A least 25,000 people in Brazil are diagnosed with leprosy every year. Meanwhile, in the U.S., only 200 cases of leprosy are diagnosed each year—but 25 percent of those are also associated with armadillos. So are armadillos giving humans the disease? Actually, it’s the other way around.

“People brought leprosy from Europe, with the ships that came from the colonizers,” Spencer says. A team of French researchers found that leprosy probably originated in East Africa and the chronic bacterial disease was spread by colonialism and the slave trade.

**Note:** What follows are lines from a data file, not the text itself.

Lemma merge_wf h o : wf h -> wf o -> options h = options o ->
  runs (histMerge o) h (fun _ h' => wf h' /\ options h' = options h).
Proof.
  intros [Hib Hti] [Hio Hto] Ho. pose proof (ib_min _ Hib). pose proof (ib_max _ Hib). pose proof (ib_min _ Hio). pose proof (ib_max _ Hio).
  apply merge_runs; [done..|]. intros h1 [Hib1 Ho1 Ht1 Hmn1 Hmx1 Hw1] h2. subst h2.
  assert (Hn : NumBuckets (options h) = NumBuckets (options o)) by by rewrite Ho.
  assert (He : forall w, emptyWeight h1 w <-> emptyWeight h w) by (intros; unfold emptyWeight; by rewrite Ho1).
  assert (Heo : forall w, emptyWeight o w <-> emptyWeight h w) by (intros; unfold emptyWeight; by rewrite Ho).
  assert (Hout : forall b, ~ (minBucket o <= b <= maxBucket o) -> weight h1 b = weight h b).
  { intros b Hb. rewrite Hw1. by rewrite decide_False by lia. }
  assert (Hkeep : forall w0 w, isWeight w0 -> isWeight w -> fle w0 w = true -> ~ emptyWeight h w0 -> ~ emptyWeight h w).
  { intros w0 w ?? Hle. rewrite !(not_empty_le h) by done. intros. by eapply fle_trans. }
  assert (Hsum : forall b w0 w, weight h b = Some w0 -> weight h1 b = Some w -> w = w0 \/
    exists wo, weight o b = Some wo /\ isWeight wo /\ w = fadd w0 wo).
  { intros b w0 w Hw0 Hw. rewrite Hw1, Hw0 in Hw. case_decide as Hb; simplify_eq/=; [right|by left].
    destruct (weight_Some o b Hio ltac:(lia)) as (wo&Hwo&?). exists wo. unfold mergedWeight. by rewrite Hwo. }
  assert (Hgrow : forall b w0 w, weight h b = Some w0 -> weight h1 b = Some w -> ~ emptyWeight h w0 -> ~ emptyWeight h w).
  { intros b w0 w Hw0 Hw. apply Hkeep; [by apply (ib_weights _ Hib b)|by apply (ib_weights _ Hib1 b)|].
    pose proof (ib_weights _ Hib b w0 Hw0). destruct (Hsum b w0 w) as [->|(wo&_&?&->)]; try done; [by apply fle_refl, weight_num|by apply fadd_ge_l]. }
  assert (Hgrowo : forall b w0 w, minBucket o <= b <= maxBucket o -> weight o b = Some w0 -> weight h1 b = Some w -> ~ emptyWeight h w0 -> ~ emptyWeight h w).
  { intros b w0 w Hb Hw0 Hw. apply Hkeep; [by apply (ib_weights _ Hio b)|by apply (ib_weights _ Hib1 b)|].
    destruct (weight_Some h b Hib ltac:(lia)) as (wh&Hwh&?). rewrite Hw1, Hwh, decide_True in Hw by lia. simplify_eq/=.
    unfold mergedWeight. rewrite Hw0. apply fadd_ge_r; [done|]. by apply (ib_weights _ Hio b). }
  split; [|done]. split.
  { apply inBounds_setMax; [apply inBounds_setMin; [by apply inBounds_setTotal|cbn; rewrite Ho1; lia]|cbn; rewrite Ho1; lia]. }
  constructor; unfold Below, Above, MinOk, MaxOk; cbn.
  - intros b w Hb Hw. apply He. change (weight h1 b = Some w) in Hw. rewrite Hout in Hw by lia. apply (ti_below _ Hti b); [lia|done].
  - intros b w Hb Hw. apply He. change (weight h1 b = Some w) in Hw. rewrite Hout in Hw by lia. apply (ti_above _ Hti b); [lia|done].
  - intros w Hw. change (weight h1 (minBucket h `min` minBucket o) = Some w) in Hw.
    change (~ emptyWeight h1 w \/ minBucket h `min` minBucket o = NumBuckets (options h1) - 1). rewrite He, Ho1.
    destruct (decide (minBucket h <= minBucket o)) as [Hle|Hgt].
    + rewrite Z.min_l in * by lia. destruct (weight_Some h (minBucket h) Hib ltac:(lia)) as (w0&Hw0&_).
      destruct (ti_min _ Hti w0 Hw0) as [Hne|]; [left; by apply (Hgrow (minBucket h) w0)|by right].
    + rewrite Z.min_r in * by lia. destruct (weight_Some o (minBucket o) Hio ltac:(lia)) as (w0&Hw0&_).
      destruct (ti_min _ Hto w0 Hw0) as [Hne|]; [left|lia]. apply (Hgrowo (minBucket o) w0); try done; [|by rewrite <- Heo].
      split; [done|]. destruct (decide (minBucket o <= maxBucket o)); [done|]. destruct Hne. apply (ti_above _ Hto (minBucket o)); [lia|done].
  - intros w Hw. change (weight h1 (maxBucket h `max` maxBucket o) = Some w) in Hw.
    change (~ emptyWeight h1 w \/ maxBucket h `max` maxBucket o = 0). rewrite He.
    destruct (decide (maxBucket o <= maxBucket h)) as [Hle|Hgt].
    + rewrite Z.max_l in * by lia. destruct (weight_Some h (maxBucket h) Hib ltac:(lia)) as (w0&Hw0&_).
      destruct (ti_max _ Hti w0 Hw0) as [Hne|]; [left; by apply (Hgrow (maxBucket h) w0)|by right].
    + rewrite Z.max_r in * by lia. destruct (weight_Some o (maxBucket o) Hio ltac:(lia)) as (w0&Hw0&_).
      destruct (ti_max _ Hto w0 Hw0) as [Hne|]; [left|lia]. apply (Hgrowo (maxBucket o) w0); try done; [|by rewrite <- Heo].
      split; [|done]. destruct (decide (minBucket o <= maxBucket o)); [done|]. destruct Hne. apply (ti_below _ Hto (maxBucket o)); [lia|done].
Qed.
(** ** The histograms that the methods build *)
Lemma new_wf o : optionsOk o -> wf (NewHistogram o).
Proof.
  intros Ho. pose proof (oo_buckets _ Ho).
  assert (Hw : forall b w, weight (NewHistogram o) b = Some w -> w = fzero).
  { intros b w. unfold weight. destruct (0 <=? b); [|done]. cbn. intros [? _]%lookup_replicate. congruence. }
  split.
  - constructor; [done|apply length_replicate|cbn; lia|cbn; lia|]. intros b w ->%Hw. apply fzero_weight.
  - constructor; [intros b w _ ->%Hw; apply (oo_epsilon _ Ho)..|by right|by right].
Qed.

Inductive histOp :=
  | OpAdd (value w : float64)
  | OpSubtract (value w : float64)
  | OpScale (factor : float64)
  | OpMerge (o : histogram).

Definition runOp (op : histOp) : method unit :=
  match op with
  | OpAdd v w => histAddSample v w
  | OpSubtract v w => histSubtractSample v w
  | OpScale f => scale f
  | OpMerge o => histMerge o
  end.

(** What the callers have to respect: the options place the value, weights are not
    negative, and nothing computes infinity minus infinity or zero times infinity. *)
Definition legal (h : histogram) (op : histOp) : Prop :=
  match op with
  | OpAdd v w => placed (options h) v /\ isWeight w
  | OpSubtract v w => placed (options h) v /\ isWeight w /\ finiteFloat w
  | OpScale f => isWeight f /\ forall b w, weight h b = Some w -> isNum (fmul w f)
  | OpMerge o => options o = options h
  end.

Inductive reachable (o : HistogramOptions) : histogram -> Prop :=
  | reach_new : reachable o (NewHistogram o)
  | reach_step h op : reachable o h -> legal h op -> (forall h2, op = OpMerge h2 -> reachable o h2) ->
      reachable o (snd (runOp op h)).

Lemma runOp_wf h op : wf h -> legal h op -> (forall h2, op = OpMerge h2 -> wf h2) ->
  runs (runOp op) h (fun _ h' => wf h' /\ options h' = options h).
Proof.
  intros Hwf Hl Hm. destruct op as [v w|v w|f|o]; cbn in *.
  - eapply runs_mono; [by apply add_wf; tauto|]. naive_solver.
  - eapply runs_mono; [by apply subtract_wf; tauto|]. naive_solver.
  - eapply runs_mono; [by apply scale_wf; tauto|]. naive_solver.
  - apply merge_wf; [done|by apply Hm|done].
Qed.

Lemma runs_snd {S E A} (m : stateM S E A) s Φ : runs m s Φ -> exists a, Φ a (snd (m s)) /\ fst (m s) = Ok a.
Proof. intros (a&s'&->&HΦ). by exists a. Qed.

Lemma reachable_wf o h : optionsOk o -> reachable o h -> wf h /\ options h = o.
Proof.
  intros Ho Hr. induction Hr as [|h op Hr [IH IHo] Hl Hm IHm] using reachable_ind; [by split; [apply new_wf|]|].
  destruct (runs_snd _ _ _ (runOp_wf h op IH Hl (fun h2 E => proj1 (IHm h2 E)))) as (a&[Hwf Ho']&_).
  split; [done|]. by rewrite Ho'.
Qed.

Leprosy has existed in places with and without armadillo populations, and it’s inspired fear for millennia. It’s known for causing unsightly and painful lesions on the skin, and in some forms of the disease, a person can be covered with large, disfiguring lumps. It can also cause nerve damage in the extremities, sensory loss in the skin, and muscle weakness or paralysis.

To prevent transmission, people with the disease, known as lepers, were often exiled to leper colonies, a practice that began in the Middle Ages and continued well into the 1900s. The disease was so common in France in the 13th century that more than 2,000 leper facilities were built to contain all the infected people. In China, as recently as the 1930s, people with leprosy were burned alive to prevent the spread of the disease.

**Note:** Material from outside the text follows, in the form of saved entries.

(* ===== verification/ContainerUsage.v ===== *)
(** * The usage samples of a container (recommender/model/types.go, container.go)

    Amounts of resources, the samples of their usage, and the state of one container: it
    passes the samples on to an aggregator, the memory samples reduced to one peak per
    aggregation interval.  The aggregator is an interface of the code, a class here. *)
From S2P Require Import Prelude Api Float64 Histogram.
Local Open Scope Z_scope.

(** A Go pointer to a value that nothing changes: compared by its address. *)
Record ptr (A : Type) := { addr : nat; deref : A }.
Arguments addr {A} p.
Arguments deref {A} p.

(** ** Amounts *)
Abbreviation ResourceName := string.
Abbreviation ResourceAmount := Z.
Abbreviation Resources := (gmap ResourceName ResourceAmount).

Definition MaxResourceAmount : ResourceAmount := 10 ^ 14.

Section Amounts.
Context `{MathLib}.

Definition resourceAmountFromFloat (amount : float64) : ResourceAmount :=
  if flt amount fzero then 0
  else if flt (ofInt MaxResourceAmount) amount then MaxResourceAmount
  else toInt amount.

Definition CPUAmountFromCores (cores : float64) : ResourceAmount :=
  resourceAmountFromFloat (fmul cores (ofInt 1000)).

Definition CoresFromCPUAmount (cpuAmount : ResourceAmount) : float64 := fdiv (ofInt cpuAmount) (ofInt 1000).

Definition MemoryAmountFromBytes (bytes : float64) : ResourceAmount := resourceAmountFromFloat bytes.

Definition BytesFromMemoryAmount (memoryAmount : ResourceAmount) : float64 := ofInt memoryAmount.

Definition ScaleResource (amount : ResourceAmount) (factor : float64) : ResourceAmount :=
  resourceAmountFromFloat (fmul (ofInt amount) factor).
End Amounts.

(** A [resource.Quantity] of so many milli-units, or of so many units, of an amount in range. *)
Definition QuantityFromCPUAmount (cpuAmount : ResourceAmount) : Quantity :=
  {| MilliValue := cpuAmount; Value := - (- cpuAmount / 1000) |}.
Definition QuantityFromMemoryAmount (memoryAmount : ResourceAmount) : Quantity :=
  {| MilliValue := memoryAmount * 1000; Value := memoryAmount |}.

(** Names that are not known are logged and left out. *)
Definition ResourcesAsResourceList (resources : Resources) : ResourceList :=
  map_fold (fun key amount result =>
    if decide (key = ResourceCPU) then <[ResourceCPU := QuantityFromCPUAmount amount]> result
    else if decide (key = ResourceMemory) then <[ResourceMemory := QuantityFromMemoryAmount amount]> result
    else result) ∅ resources.

Definition ResourceNamesApiToModel (resources : list string) : list ResourceName :=
  filter (fun r => r = ResourceCPU \/ r = ResourceMemory) resources.

(** [int64(amount) % int64(unit)] rounds toward zero; [None] is the division by zero. *)
Definition RoundResourceAmount (amount unit : ResourceAmount) : option ResourceAmount :=
  if decide (unit = 0) then None else Some (amount - Z.rem amount unit).

Definition ResourceAmountMax (amount1 amount2 : ResourceAmount) : ResourceAmount :=
  if amount2 <? amount1 then amount1 else amount2.

(** ** Identifiers *)
Abbreviation PodID := (string * string)%type.
Abbreviation ContainerID := (PodID * string)%type.
Abbreviation VpaID := (string * string)%type.

(** The errors of the recommender's model. *)
Inductive modelError :=
  | PodKeyError (key : PodID)
  | ContainerKeyError (key : ContainerID)
  | ContainerNameKeyError (key : string)
  | VpaKeyError (key : VpaID)
  | SampleDiscarded
  | OOMTooOld (timestamp : Time)
  | OOMSampleFailed
  | RecordingOOM (containerID : ContainerID) (reason : modelError)
  | RecommendationMissing (vpa : VpaID)
  | CheckpointRefused (reason : checkpointError)
  | CheckpointForMissingVpa (vpa : VpaID)
  | CheckpointNotLoaded (vpa : VpaID) (reason : modelError).

(** ** Samples *)
Record ContainerUsageSample := {
  MeasureStart : Time;
  Usage : ResourceAmount;
  Request : ResourceAmount;
  Resource_field : ResourceName
}.
#[export] Instance ContainerUsageSample_eq : EqDecision ContainerUsageSample.
Proof. solve_decision. Defined.

Definition isValid (sample : ContainerUsageSample) (expectedResource : ResourceName) : bool :=
  (0 <=? Usage sample) && bool_decide (Resource_field sample = expectedResource).

(** [vpa_types.UpdateMode], a string. *)
Definition UpdateModeOff : string := "Off".
Definition UpdateModeAuto : string := "Auto".

(** [ContainerStateAggregator]: [W] is the world that the methods change. *)
Class ContainerStateAggregator (W A : Type) := {
  agg_AddSample : A -> ContainerUsageSample -> stateM W modelError unit;
  agg_SubtractSample : A -> ContainerUsageSample -> stateM W modelError unit;
  agg_GetLastRecommendation : A -> stateM W modelError (option ResourceList);
  agg_NeedsRecommendation : A -> stateM W modelError bool;
  agg_GetUpdateMode : A -> stateM W modelError (option (ptr string))
}.

(** ** Aggregation settings (aggregations_config.go) *)
Record AggregationsConfig := {
  MemoryAggregationInterval : Duration;
  MemoryAggregationIntervalCount : Z;
  CPUHistogramOptions : HistogramOptions;
  MemoryHistogramOptions : HistogramOptions;
  HistogramBucketSizeGrowth : float64;
  MemoryHistogramDecayHalfLife : Duration;
  CPUHistogramDecayHalfLife : Duration
}.

Section Config.
Context `{MathLib}.

(** 0.1 and 0.001 * 0.1, which the compiler computes exactly. *)
Definition minSampleWeight : float64 := fdiv fone (ofInt 10).
Definition epsilon : float64 := fdiv fone (ofInt 10000).

Definition hour : Duration := 3600 * 10 ^ 9.
Definition DefaultMemoryAggregationIntervalCount : Z := 8.
Definition DefaultMemoryAggregationInterval : Duration := 48 * hour.
Definition DefaultHistogramBucketSizeGrowth : float64 := fdiv fone (ofInt 20).
Definition DefaultMemoryHistogramDecayHalfLife : Duration := 24 * hour.
Definition DefaultCPUHistogramDecayHalfLife : Duration := 24 * hour.

Definition GetMemoryAggregationWindowLength (a : AggregationsConfig) : Duration :=
  wrap64 (MemoryAggregationInterval a * MemoryAggregationIntervalCount a).

(** [None] is the panic for options that are not valid. *)
Definition cpuHistogramOptions (growth : float64) : option HistogramOptions :=
  o ← NewExponentialHistogramOptions (ofInt 1000) (fdiv fone (ofInt 100)) (fadd fone growth) epsilon;
  Some {| loc := 1; kind := Exponential o |}.

Definition memoryHistogramOptions (growth : float64) : option HistogramOptions :=
  o ← NewExponentialHistogramOptions (ofInt (10 ^ 12)) (ofInt (10 ^ 7)) (fadd fone growth) epsilon;
  Some {| loc := 2; kind := Exponential o |}.

Definition NewAggregationsConfig (memoryAggregationInterval : Duration) (memoryAggregationIntervalCount : Z)
    (memoryHistogramDecayHalfLife cpuHistogramDecayHalfLife : Duration) : option AggregationsConfig :=
  cpu ← cpuHistogramOptions DefaultHistogramBucketSizeGrowth;
  memory ← memoryHistogramOptions DefaultHistogramBucketSizeGrowth;
  Some {| MemoryAggregationInterval := memoryAggregationInterval;
          MemoryAggregationIntervalCount := memoryAggregationIntervalCount;
          CPUHistogramOptions := cpu;
          MemoryHistogramOptions := memory;
          HistogramBucketSizeGrowth := DefaultHistogramBucketSizeGrowth;
          MemoryHistogramDecayHalfLife := memoryHistogramDecayHalfLife;
          CPUHistogramDecayHalfLife := cpuHistogramDecayHalfLife |}.

(** The package variable, which is set on the first use. *)
Definition GetAggregationsConfig (aggregationsConfig : option AggregationsConfig) : option AggregationsConfig :=
  match aggregationsConfig with
  | Some a => Some a
  | None => NewAggregationsConfig DefaultMemoryAggregationInterval DefaultMemoryAggregationIntervalCount
      DefaultMemoryHistogramDecayHalfLife DefaultCPUHistogramDecayHalfLife
  end.
End Config.

(** The settings in use, one for the whole program. *)
Class Config := config : AggregationsConfig.

(** ** The container *)
Record ContainerState (A : Type) := mkContainer {
  cs_Request : Resources;
  LastCPUSampleStart : Time;
  memoryPeak : ResourceAmount;
  oomPeak : ResourceAmount;
  WindowEnd : Time;
  lastMemorySampleStart : Time;
  aggregator : A
}.
Arguments mkContainer {A} _ _ _ _ _ _ _.
Arguments cs_Request {A} c.
Arguments LastCPUSampleStart {A} c.
Arguments memoryPeak {A} c.
Arguments oomPeak {A} c.
Arguments WindowEnd {A} c.
Arguments lastMemorySampleStart {A} c.
Arguments aggregator {A} c.

Section Setters.
Context {A : Type}.

Definition setRequest r (c : ContainerState A) := mkContainer r (LastCPUSampleStart c) (memoryPeak c) (oomPeak c) (WindowEnd c) (lastMemorySampleStart c) (aggregator c).
Definition setLastCPU t (c : ContainerState A) := mkContainer (cs_Request c) t (memoryPeak c) (oomPeak c) (WindowEnd c) (lastMemorySampleStart c) (aggregator c).
Definition setMemoryPeak p (c : ContainerState A) := mkContainer (cs_Request c) (LastCPUSampleStart c) p (oomPeak c) (WindowEnd c) (lastMemorySampleStart c) (aggregator c).
Definition setOomPeak p (c : ContainerState A) := mkContainer (cs_Request c) (LastCPUSampleStart c) (memoryPeak c) p (WindowEnd c) (lastMemorySampleStart c) (aggregator c).
Definition setWindowEnd t (c : ContainerState A) := mkContainer (cs_Request c) (LastCPUSampleStart c) (memoryPeak c) (oomPeak c) t (lastMemorySampleStart c) (aggregator c).
Definition setLastMemory t (c : ContainerState A) := mkContainer (cs_Request c) (LastCPUSampleStart c) (memoryPeak c) (oomPeak c) (WindowEnd c) t (aggregator c).
Definition setAggregator (a : A) (c : ContainerState A) := mkContainer (cs_Request c) (LastCPUSampleStart c) (memoryPeak c) (oomPeak c) (WindowEnd c) (lastMemorySampleStart c) a.

Definition NewContainerState (request : Resources) (a : A) : ContainerState A := mkContainer request 0 0 0 0 0 a.

Definition GetMaxMemoryPeak (c : ContainerState A) : ResourceAmount := ResourceAmountMax (memoryPeak c) (oomPeak c).
End Setters.

(** [truncate(d, m)]: toward zero, to a multiple of [m]. *)
Definition truncate (d m : Duration) : Duration := if m <=? 0 then d else d - Z.rem d m.

Section Container.
Context `{MathLib} {W A : Type} `{ContainerStateAggregator W A} `{Config}.

(** A method of a container, which also changes the world through its aggregator. *)
Abbreviation container := (stateM (ContainerState A * W) modelError).

Definition onWorld {X} (m : A -> stateM W modelError X) : container X := fun '(c, w) =>
  let '(r, w') := m (aggregator c) w in (r, (c, w')).

Definition getC : container (ContainerState A) := fun s => (Ok (fst s), s).
Definition modifyC (f : ContainerState A -> ContainerState A) : container unit := modify (fun '(c, w) => (f c, w)).

Definition observeQualityMetrics (usage : ResourceAmount) (resource : string) : container unit :=
  needs ← onWorld agg_NeedsRecommendation;
  if (needs : bool) then
    updateMode ← onWorld agg_GetUpdateMode;
    let usageValue := if decide (resource = ResourceCPU) then CoresFromCPUAmount usage
      else if decide (resource = ResourceMemory) then BytesFromMemoryAmount usage else fzero in
    last ← onWorld agg_GetLastRecommendation;
    match last with
    | None => mret tt
    | Some _ =>
        last ← onWorld agg_GetLastRecommendation;
        let recommendation := default zeroQuantity (default ∅ last !! resource) in
        if (MilliValue recommendation =? 0) && (Value recommendation =? 0) then mret tt
        else if decide (resource = ResourceCPU \/ resource = ResourceMemory) then
          let recommendationValue := if decide (resource = ResourceCPU)
            then fdiv (ofInt (MilliValue recommendation)) (ofInt 1000) else ofInt (Value recommendation) in
          if flt fzero usageValue || flt fzero recommendationValue then mret tt
          else match updateMode with Some _ => mret tt | None => panic end
        else mret tt
    end
  else mret tt.

Definition addCPUSample (sample : ContainerUsageSample) : container bool :=
  c ← getC;
  if negb (isValid sample ResourceCPU) || negb (LastCPUSampleStart c <? MeasureStart sample) then mret false
  else
    observeQualityMetrics (Usage sample) ResourceCPU;;
    onWorld (fun a => agg_AddSample a sample);;
    modifyC (setLastCPU (MeasureStart sample));;
    mret true.

(** A peak of the current interval, as a sample. *)
Definition peakSample (c : ContainerState A) (usage request : ResourceAmount) : ContainerUsageSample :=
  {| MeasureStart := WindowEnd c; Usage := usage; Request := request; Resource_field := ResourceMemory |}.

Definition addMemorySample (sample : ContainerUsageSample) (isOOM : bool) : container bool :=
  let ts := MeasureStart sample in
  c ← getC;
  if negb (isValid sample ResourceMemory) || (negb isOOM && (ts <? lastMemorySampleStart c)) then mret false
  else
    modifyC (setLastMemory ts);;
    modifyC (fun c => if WindowEnd c =? 0 then setWindowEnd ts c else c);;
    c ← getC;
    addNewPeak ← (
      if ts <? WindowEnd c then
        let oldMaxMem := GetMaxMemoryPeak c in
        if negb (oldMaxMem =? 0) && (oldMaxMem <? Usage sample) then
          onWorld (fun a => agg_SubtractSample a (peakSample c oldMaxMem (Request sample)));;
          mret true
        else mret false
      else
        let interval := MemoryAggregationInterval config in
        let shift := wrap64 (truncate (timeSub ts (WindowEnd c)) interval + interval) in
        modifyC (fun c => setOomPeak 0 (setMemoryPeak 0 (setWindowEnd (WindowEnd c + shift) c)));;
        mret true);
    observeQualityMetrics (Usage sample) ResourceMemory;;
    (if (addNewPeak : bool) then
      c ← getC;
      onWorld (fun a => agg_AddSample a (peakSample c (Usage sample) (Request sample)));;
      modifyC (if isOOM then setOomPeak (Usage sample) else setMemoryPeak (Usage sample))
    else mret tt);;
    mret true.

(** 1.2 and 100 MB *)
Definition OOMBumpUpRatio : float64 := fdiv (ofInt 12) (ofInt 10).
Definition OOMMinBumpUp : float64 := ofInt (100 * 1024 * 1024).

(** The memory that a container needs that ran out of it. *)
Definition memoryAfterOOM (memoryUsed : ResourceAmount) : ResourceAmount :=
  ResourceAmountMax (wrap64 (memoryUsed + MemoryAmountFromBytes OOMMinBumpUp)) (ScaleResource memoryUsed OOMBumpUpRatio).

Definition ContainerRecordOOM (timestamp : Time) (requestedMemory : ResourceAmount) : container unit :=
  c ← getC;
  if timestamp <? WindowEnd c + wrap64 (-1 * MemoryAggregationInterval config) then fail (OOMTooOld timestamp)
  else
    let memoryUsed := ResourceAmountMax requestedMemory (memoryPeak c) in
    added ← addMemorySample {| MeasureStart := timestamp; Usage := memoryAfterOOM memoryUsed; Request := 0;
                               Resource_field := ResourceMemory |} true;
    if (added : bool) then mret tt else fail OOMSampleFailed.

Definition ContainerAddSample (sample : ContainerUsageSample) : container bool :=
  if decide (Resource_field sample = ResourceCPU) then addCPUSample sample
  else if decide (Resource_field sample = ResourceMemory) then addMemorySample sample false
  else mret false.
End Container.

The last leper colony in the U.S. is in Hawaii. Kalaupapa, an isolated peninsula off Molokai, is still home to a handful of people infected with leprosy, although antibiotics are now available to treat the disease, and people with leprosy are no longer sequestered from society. The National Park Service designated Kalaupapa a National Historical Park in 1980 and once the last patient dies, the area—one of the last undeveloped places in Hawaii and home to many rare species—is likely to become fully opened up to tourism. Another leper facility in Louisiana closed in the late 1990s.

So what does the future hold for this ancient disease? The CDC says that thousands of cases of the disease are diagnosed every year, and two million people are permanently disabled as a result of Hansen’s disease. Right now, most of those people are in Indonesia and Brazil. The disease is now treatable with a multi-course mix of antibiotics over a period of one to two years. However, any nerve damage that occurs before treatment is permanent. So long as people are treated with antibiotics, preferably early, they won’t spread it further.

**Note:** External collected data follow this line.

(** A later sample of an interval whose peak is zero changes nothing but the time. *)
Lemma hidden_sample_runs (s : ContainerState answers * list aggregatorCall) t u rq Φ : 0 <= u ->
  lastMemorySampleStart (fst s) <= t < WindowEnd (fst s) -> WindowEnd (fst s) <> 0 -> GetMaxMemoryPeak (fst s) = 0 ->
  Φ true (setLastMemory t (fst s), snd s) ->
  runs (addMemorySample {| MeasureStart := t; Usage := u; Request := rq; Resource_field := ResourceMemory |} false) s Φ.
Proof.
  intros Hu Ht Hne Hmax HΦ. destruct s as [c log]. cbn [fst snd] in *. unfold addMemorySample. cbn [Usage MeasureStart Request]. do 2 c_step.
  replace (isValid _ _) with true by (unfold isValid; cbn; by rewrite (proj2 (Z.leb_le 0 u)) by lia).
  rewrite (proj2 (Z.ltb_ge t _)) by lia. cbn [negb orb andb]. repeat c_step.
  change (WindowEnd (setLastMemory t c)) with (WindowEnd c). rewrite (proj2 (Z.eqb_neq (WindowEnd c) 0)) by done.
  change (WindowEnd (setLastMemory t c)) with (WindowEnd c). rewrite (proj2 (Z.ltb_lt t (WindowEnd c))) by lia.
  change (GetMaxMemoryPeak (setLastMemory t c)) with (GetMaxMemoryPeak c). rewrite Hmax. cbn [negb Z.eqb andb]. by repeat c_step.
Qed.

(** An interval that opens with a usage of zero never gets another peak: a later
    sample of the interval is accepted, but whatever its usage the aggregator keeps the
    peak of zero, because "no peak yet" is recognised by the peak being zero. *)
Theorem zero_usage_hides_the_peak request a t t' u rq :
  epoch < t < epoch + 2 ^ 61 -> t <= t' < t + interval -> 0 < u ->
  let first := {| MeasureStart := t; Usage := 0; Request := rq; Resource_field := ResourceMemory |} in
  let second := {| MeasureStart := t'; Usage := u; Request := rq; Resource_field := ResourceMemory |} in
  runs (ContainerAddSample first ≫= fun added => ContainerAddSample second ≫= fun added' => mret (added && added'))
    (NewContainerState request a, [])
    (fun accepted '(c, log) => accepted = true /\ peaksOf log = Some [(0, t + interval)] /\
      GetMaxMemoryPeak c = 0 /\ WindowEnd c = t + interval).
Proof.
  intros Ht Ht' Hu first second. change (ContainerAddSample first) with (addMemorySample (W := list aggregatorCall) (A := answers) first false).
  change (ContainerAddSample second) with (addMemorySample (W := list aggregatorCall) (A := answers) second false).
  run_step. apply first_sample_runs; [done|done|]. run_step.
  apply hidden_sample_runs; cbn [fst snd WindowEnd lastMemorySampleStart]; [lia..|done|]. by run_step.
Qed.
End Simulation.

(** ** Witnesses *)
Section Witnesses.
#[local] Existing Instance exampleMath.

Definition exampleOptions : HistogramOptions :=
  {| loc := 0; kind := Linear {| lin_numBuckets := 10; bucketSize := ofInt 100; lin_epsilon := fdiv fone (ofInt 1000) |} |}.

However, the bacterium is still out there, and many armadillos carry it. Armadillos thrive in hot climates, and as the Earth heats up, their ranges are spreading. In the U.S., the nine-banded armadillo, which is native to Latin America, has extended its range northward and is now found not only in warm southern states like Texas and Florida, but is now seen as far north as Kansas, Tennessee, South Dakota, and the Iowa state line.

They have no predators—except for cars. So if they aren’t where you are now, chances are good they will be there soon. But you may want to pass on that armadillo dish.